Selection of candidate miRNA reference genes
A total of 40 conserved miRNAs suggested as reference miRNA genes for qPCR from various validation studies were initially included as putative reference genes (most of them listed in Meyer et al.) [22, 26, 29–31]. To be applied as reference genes they must, however, be present in Atlantic salmon (have a miRNA ortholog in Salmo salar). Thus, the initially selected set of genes was first compared to the known miRNA genes in Atlantic salmon [13, 32]. This first comparison showed that, even if conserved in mammals, eight of the initially selected miRNA genes (miR-105, miR-191, miR-213, miR-324, miR-339, miR-374, miR-423 and miR-425) do not seem to have any orthologs in Salmo salar. These were, obviously, not further considered. An overview of the remaining candidate reference genes that were selected for our validation study (those with orthologs in Atlantic salmon) is shown in Table 1.
An important property of any reference gene would be that it may be analysed with a high degree of specificity. The most common miRNA-qPCR methods utilize the mature miRNA sequence to achieve specific amplification of a certain miRNA gene, e.g. the miScript-assays used in our study where the specific amplification of a certain mature miRNA entirely depends on a single forward primer identical in sequence to the mature miRNA. However, a comparison of the mature sequences of the initially selected reference genes to all mature conserved miRNAs discovered in Salmo salar revealed that there existed highly similar mature paralogous sequences to several of the candidate reference genes (e.g. so-called miRNA gene family members usually annotated -a, -b etc.). The amount of such paralogs seems to be larger in Salmo salar than other teleosts . This may be explained by a fairly recent genome duplication in salmonids. Such mature sequences often differ only by a single nucleotide to the other family members and designing primers that are specific to one such mature miRNA would be challenging. The candidate genes that were members of such highly similar paralogous gene families were therefore considered less suitable as reference genes. An overview of the candidate genes that has mature sequences that are highly similar to other paralogous miRNA genes is given in Table 1. These miRNA genes were not included in further tests to be sure that any gene chosen as endogenous control would, independent of qPCR method used, be amplified with high specificity. Applying this criteria for selecting suitable reference genes from previous validation studies reduced the number of putative candidates to eleven miRNA genes (ssa-miR-103-3p, ssa-miR-107-3p, ssa-miR-139-5p, ssa-miR-140-3p, ssa-miR-152-3p, ssa-miR-17-5p, ssa-miR-183-5p, ssa-miR-214-3p, ssa-miR-25-3p, ssa-miR-93a-5p and ssa-miR-99-5p).

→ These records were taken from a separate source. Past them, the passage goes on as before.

Lemma steps_inv_scenario_add_step (h : Store) (sc : ScenarioId) (scr : ScenarioTemplate)
    (s0 : Step) :
  Store.scenario_templates h !! sc = Some scr →
  Step.type s0 ∈ STEP_TYPES → Step.background s0 = None →
  steps_inv h →
  steps_inv (put_scenario sc
               (ScenarioTemplate.set__steps
                  (ScenarioTemplate._steps scr ++ [length (Store.steps h)]) scr)
               (Store.set_steps (Store.steps h ++ [Step.set_scenario (Some sc) s0]) h)).
Proof.
  intros Hsc Htype Hbg [H1 H2 H3]. split; simpl.
  - intros j s [[_ Hj]|[-> <-]]%lookup_snoc_Some.
    + destruct (H1 j s Hj) as [? [(i' & sc0 & Hi' & ? & ? & ?)|(b & bg & ? & ? & ? & ?)]].
      * split; [done|]. left. destruct (decide (sc = i')) as [<-|Hne].
        -- eexists sc, _. simpl. rewrite list_lookup_insert_eq by by eapply lookup_lt_Some.
           split; [done|]. simplify_eq. simpl. split; [|done].
           apply elem_of_app. by left.
        -- exists i', sc0. simpl. by rewrite list_lookup_insert_ne.
      * split; [done|]. right. by exists b, bg.
    + split; [done|]. left. eexists sc, _. simpl.
      rewrite list_lookup_insert_eq by by eapply lookup_lt_Some.
      split; [done|]. simpl. split; [|done]. apply elem_of_app. right. by left.
  - intros i' sc0 [(<- & <- & ?)|[? Hi']]%list_lookup_insert_Some; simpl.
    + destruct (H2 sc scr Hsc) as [Hsorted Hall]. split.
      * by apply sorted_snoc.
      * rewrite length_app. simpl. apply Forall_app. split.
        -- eapply Forall_impl; [done|]. simpl. lia.
        -- constructor; [lia|done].
    + destruct (H2 i' sc0 Hi') as [Hsorted Hall]. split; [done|].
      rewrite length_app. simpl. eapply Forall_impl; [done|]. simpl. lia.
  - intros b bg Hb. destruct (H3 b bg Hb) as [Hsorted Hall]. split; [done|].
    rewrite length_app. simpl. eapply Forall_impl; [done|]. simpl. lia.
Qed.

Lemma steps_inv_background_add_step (h : Store) (b : BackgroundId) (bg : Background)
    (s0 : Step) :
  Store.backgrounds h !! b = Some bg →
  Step.type s0 ∈ STEP_TYPES → Step.scenario s0 = None →
  steps_inv h →
  steps_inv (put_background b
               (Background.set_steps (Background.steps bg ++ [length (Store.steps h)]) bg)
               (Store.set_steps (Store.steps h ++ [Step.set_background (Some b) s0]) h)).
Proof.
  intros Hb Htype Hsc [H1 H2 H3]. split; simpl.
  - intros j s [[_ Hj]|[-> <-]]%lookup_snoc_Some.
    + destruct (H1 j s Hj) as [? [(i' & sc0 & ? & ? & ? & ?)|(b' & bg' & Hb' & ? & ? & ?)]].
      * split; [done|]. left. by exists i', sc0.
      * split; [done|]. right. destruct (decide (b = b')) as [<-|Hne].
        -- eexists b, _. simpl. rewrite list_lookup_insert_eq by by eapply lookup_lt_Some.
           split; [done|]. simplify_eq. simpl. split; [|done].
           apply elem_of_app. by left.
        -- exists b', bg'. simpl. by rewrite list_lookup_insert_ne.
    + split; [done|]. right. eexists b, _. simpl.
      rewrite list_lookup_insert_eq by by eapply lookup_lt_Some.
      split; [done|]. simpl. split; [|done]. apply elem_of_app. right. by left.
  - intros i sc Hi. destruct (H2 i sc Hi) as [Hsorted Hall]. split; [done|].
    rewrite length_app. simpl. eapply Forall_impl; [done|]. simpl. lia.
  - intros b' bg' [(<- & <- & ?)|[? Hb']]%list_lookup_insert_Some; simpl.
    + destruct (H3 b bg Hb) as [Hsorted Hall]. split.
      * by apply sorted_snoc.
      * rewrite length_app. simpl. apply Forall_app. split.
        -- eapply Forall_impl; [done|]. simpl. lia.
        -- constructor; [lia|done].
    + destruct (H3 b' bg' Hb') as [Hsorted Hall]. split; [done|].
      rewrite length_app. simpl. eapply Forall_impl; [done|]. simpl. lia.
Qed.
(** * KnowTeX: the text-to-graph extraction pipeline of [KnowTeX.py]

    A shallow embedding of the source resolver ([load_and_expand]), the
    structural walker ([parse_latex_structure]) and the graph assembler
    ([build_graph]), with the properties the specification states about
    them.

    Conventions of the embedding.
    - A Python [str] is a [string]; a character is a code point below 256.
    - A [dict] is a [gmap], a [set] a [gset]; the [defaultdict(list)]
      [uses_on_node], whose iteration order the assembler relies on, is an
      association list in insertion order.
    - [re] patterns are matchers on the text at one position; [scan] is the
      left-to-right search for non-overlapping matches that [finditer],
      [search] and [sub] share.
    - The node tree that pylatexenc's [LatexWalker.get_latex_nodes] returns
      is the input of the walker; the library itself is not part of the
      program.
    - [os.path] is the POSIX flavour ([posixpath]).
    - The file system is what [read_file] does at each absolute path: it
      returns the text of a file or it raises.  A part of the resolver
      returns, or an exception leaves it, or it runs out of the fuel that
      bounds the depth of its recursion. *)

From stdpp Require Import gmap strings list fin_maps pretty sorting.
From Stdlib Require Import Ascii.

Local Open Scope stdpp_scope.

(* ===================================================================== *)
(** ** Characters and strings *)
(* ===================================================================== *)

(** [str.isspace] / the class [\s] on code points below 256. *)
Definition is_space (c : ascii) : bool :=
  let n := nat_of_ascii c in
  ((9 <=? n) && (n <=? 13)) || ((28 <=? n) && (n <=? 32))
  || (n =? 133) || (n =? 160).

(** Lower-casing as [re.I] sees it against a pattern of ASCII letters. *)
Definition to_lower (c : ascii) : ascii :=
  let n := nat_of_ascii c in
  if (65 <=? n) && (n <=? 90) then ascii_of_nat (n + 32) else c.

The location of the candidate miRNA genes in the Atlantic salmon genome was also considered as an important biological selection criterion. If two, or more, miRNA genes are located in a gene cluster they are often not expressed independently. Such clustered miRNA genes are most often co-transcribed, they respond and regulate similar gene pathways, and, as a consequence of this, the expression of one parallels the other . Therefore, when using two reference miRNA genes they should not be clustered (transcribed from one “miRNA gene haplotype”) to avoid the possibility that the combined adjustment value is from a gene-pair with expression levels that mirror each other. Assessing the genome location of the reference candidates revealed that several genes were clustered (Table 1). Among the salmon miRNA genes with no paralogs there were only two miRNA genes, ssa-miR-93a-5p and ssa-miR-25-3p, that were located in a gene cluster in Salmo salar. Thus, even if further tests showed that these two miRNA genes have a high stability, their location within the salmon genome suggests that only one of these should be chosen when using combined values from two miRNA genes for normalisation in a qPCR assay.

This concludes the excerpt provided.